Blocking nAChRs in the motor nucleus disrupts premotor activity. A, The nAChR blocker tubocurarine or saline was pressure injected bilaterally into n.IX-X while recording the laryngeal nerve and DTAM LFP. Pink circles represent injection site. B, Simultaneous nerve and LFP recordings for saline controls, 5 mm tubocurarine, and 25 mm tubocurarine preinjection (top), immediately following injection (middle), and after washout (bottom). Saline controls produced normal fictive song and DTAM activity, but tubocurarine disrupted CPG function in a dose-dependent manner. C–E, Power spectra of nerve recordings for saline (C), 5 mm tubocurarine (Tubo) (D), and 25 mm tubocurarine (E) injections (n = 6, n = 5, and n = 5 brains, respectively). F–H, Power spectrum of LFP for saline (F), 5 mm tubocurarine (G), and 25 mm tubocurarine (H) injections (n = 6, n = 4, and n = 4 brains, respectively). Values are mean ± SEM for all graphs. I, Effect of tubocurarine injections on nerve power at control peak frequencies relative to saline controls (n = 6, n = 5, and n = 5 brains, respectively). *p = 0.0012. J, Nerve power spectra show a decrease in peak frequency after 5 mm tubocurarine injection compared with saline controls (n = 5 and n = 6 brains, respectively).

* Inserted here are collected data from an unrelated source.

Definition startCloudflareSpeedTest (env : Env) : M unit :=
  st <- get_STATE ;;
  if testRunning st then ret tt
  else if negb (navigator_onLine env)
  then sendMessage
         (done_failure "offline"
            "No internet connection detected. Please check your connection.")
  else
    set_testRunning true ;;
    sendMessage (status "starting") ;;
    speedTest <- new_instance ;;
    set_currentTest (Some speedTest) ;;
    try_catch
      (Wrapper.start (onError env) env false ;; ret tt)
      (fun e =>
         console_ error "Failed to start test:" ;;
         set_testRunning false ;;
         set_currentTest None ;;
         errorInfo <- lift (categorizeError env e) ;;
         sendMessage (done_failure (type errorInfo) (userMessage errorInfo))).

(** The [chrome.runtime.onMessage] listener; answers the argument of
    [sendResponse] when it was called. *)
Definition onMessage (env : Env) (message : JSValue) : M (option JSValue) :=
  if negb (truthy message) then ret None
  else
    t <- lift (get message "type") ;;
    if negb (truthy t) then ret None
    else
      if strict_equals t "START_TEST" then
        st <- get_STATE ;;
        if testRunning st
        then ret (Some (JObject [("ok", JBool false);
                                 ("reason", JString "already-running")]))
        else
          startCloudflareSpeedTest env ;;
          ret (Some (JObject [("ok", JBool true)]))
      else if strict_equals t "GET_TEST_STATE" then
        st <- get_STATE ;;
        ret (Some (JObject [("running", JBool (testRunning st));
                            ("lastResult", lastResult st)]))
      else ret None.

(** The events the service worker reacts to. *)
Inductive Event : Type :=
| Message (message : JSValue)
| TimerFired (i : nat)
| EngineFinish (summary : Summary)
| EngineError (err : JSValue).

Fixpoint remove_nth {A} (i : nat) (l : list A) : list A :=
  match l, i with
  | [], _ => []
  | _ :: rest, O => rest
  | x :: rest, S i' => x :: remove_nth i' rest
  end.

Definition handle (env : Env) (ev : Event) : M (option JSValue) :=
  match ev with
  | Message message => onMessage env message
  | TimerFired i =>
      fun w =>
        if (i <? length (timers w))%nat
        then (set_timers (remove_nth i (timers w)) ;;
              startCloudflareSpeedTest env ;; ret None) w
        else (Normal None, w)
  | EngineFinish summary =>
      Wrapper.engine_onFinish (onComplete env) env summary ;; ret None
  | EngineError err =>
      Wrapper.engine_onError (onError env) err ;; ret None
  end.

(** Runs a sequence of events, each with its environment. *)
Fixpoint run (evs : list (Env * Event)) (w : World) : World :=
  match evs with
  | [] => w
  | (env, ev) :: rest => run rest (snd (handle env ev w))
  end.

End ServiceWorker.
Import Wrapper ServiceWorker.

(* ================================================================== *)
(** ** The rest of the service worker: installation and progress *)

Module Lifecycle.

(** [chrome.storage.local.remove(keys, ...)], when it succeeds. *)
Definition storage_remove (keys : list string) : M unit :=
  fun w => (Normal tt,
            mkWorld (STATE w) (sent w) (timers w) (created w) (engine_plays w)
                    (filter (fun kv => negb (existsb (String.eqb (fst kv)) keys))
                            (storage w))
                    (console w)).

(** The [chrome.runtime.onInstalled] listener. [remove_fails] tells
    whether the removal failed; its callback logs either way. *)
Definition onInstalled (remove_fails : bool) (details : JSValue) : M unit :=
  reason <- lift (get details "reason") ;;
  console_ log "fastdotcom-extension installed:" ;;
  reason <- lift (get details "reason") ;;
  if strict_equals reason "update"
  then
    (if remove_fails then ret tt else storage_remove ["testMode"]) ;;
    console_ log "Removed legacy testMode setting"
  else ret tt.

(** The object the wrapper hands to [onProgress]. *)
Record ProgressData : Type := mkProgressData {
  p_download : JSValue;
  p_upload : JSValue;
  p_latency : JSValue;
  p_jitter : JSValue;
  p_progress : JSValue;
  p_phase : JSValue;
  p_timestamp : JSValue
}.

Definition update (env : Env) (data : ProgressData) : JSValue :=
  JObject [("type", JString "FAST_SPEED_UPDATE");
           ("download", coalesce (p_download data) JNull);
           ("upload", coalesce (p_upload data) JNull);
           ("latency", coalesce (p_latency data) JNull);
           ("jitter", coalesce (p_jitter data) JNull);
           ("units", JString "Mbps");
           ("progress", coalesce (p_progress data) (JNumber 0%float));
           ("phase", coalesce (p_phase data) (JString "unknown"));
           ("ts", JNumber (Date_now env))].

(** The [onProgress] callback given to [createSpeedTest]. *)
Definition onProgress (env : Env) (data : ProgressData) : M unit :=
  sendMessage (update env data).

(** All the events of the service worker. *)
Inductive AnyEvent : Type :=
| Core (ev : Event)
| Installed (remove_fails : bool) (details : JSValue)
| EngineProgress (data : ProgressData).

Definition handle_any (env : Env) (ev : AnyEvent) : M (option JSValue) :=
  match ev with
  | Core ev => handle env ev
  | Installed remove_fails details => onInstalled remove_fails details ;; ret None
  | EngineProgress data => onProgress env data ;; ret None
  end.

Fixpoint run_any (evs : list (Env * AnyEvent)) (w : World) : World :=
  match evs with
  | [] => w
  | (env, ev) :: rest => run_any rest (snd (handle_any env ev w))
  end.

End Lifecycle.
Import Lifecycle.

(* ================================================================== *)
(** ** The rest of the wrapper: the instance behind start, pause, restart *)

Module WrapperInstance.

(** Methods called on an engine object. *)
Inductive EngineCall : Type := Play | Pause | Restart.

(** The variables closed over by [createSpeedTest]. [engine] is [null]
    or the n-th engine this instance constructed; [calls] lists the
    methods called so far, each with the engine it was called on. *)
Record Instance : Type := mkInstance {
  engine : option nat;
  constructed : nat;
  isRunning : bool;
  startTime : JSValue;
  calls : list (nat * EngineCall)
}.

Definition createSpeedTest : Instance :=
  {| engine := None; constructed := 0%nat; isRunning := false;
     startTime := JNull; calls := [] |}.

(** Where a failing start throws: in [new SpeedTest(config)], before
    [engine] is assigned, or in [engine.play()]. *)
Inductive Phase : Type := InConstructor | InPlay.

(** The instance after [start()]. *)
Definition start_instance (env : Env) (phase : Phase) (inst : Instance)
  : Instance :=
  if isRunning inst then inst
  else
    match engine_play_throws env, phase with
    | Some _, InConstructor =>
        mkInstance (engine inst) (constructed inst) false
                   (JNumber (Date_now env)) (calls inst)
    | Some _, InPlay =>
        mkInstance (Some (constructed inst)) (S (constructed inst)) false
                   (JNumber (Date_now env))
                   (calls inst ++ [(constructed inst, Play)])
    | None, _ =>
        mkInstance (Some (constructed inst)) (S (constructed inst))
                   (isRunning inst) (JNumber (Date_now env))
                   (calls inst ++ [(constructed inst, Play)])
    end.

(** [start()]: what it does to the world and answers, and what it does
    to the instance. *)
Definition start (onError : JSValue -> M unit) (env : Env) (phase : Phase)
           (inst : Instance) : M JSValue * Instance :=
  (Wrapper.start onError env (isRunning inst), start_instance env phase inst).

(** [pause()] *)
Definition pause (inst : Instance) : JSValue * Instance :=
  match engine inst with
  | Some n =>
      if isRunning inst
      then (JObject [("ok", JBool true)],
            mkInstance (engine inst) (constructed inst) false (startTime inst)
                       (calls inst ++ [(n, Pause)]))
      else (JObject [("ok", JBool false); ("reason", JString "not-running")], inst)
  | None => (JObject [("ok", JBool false); ("reason", JString "not-running")], inst)
  end.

K, Effect of tubocurarine injections on LFP power at control peak frequencies relative to saline controls (n = 6, n = 4, and n = 4 brains, respectively). *p = 0.0035. L, LFP power spectra show a decrease in peak frequency after 5 mm tubocurarine injections compared with saline controls (n = 4 and n = 6 brains, respectively). *p = 0.0048. Each box plot represents individual data points, median, minimum, maximum, and interquartile range.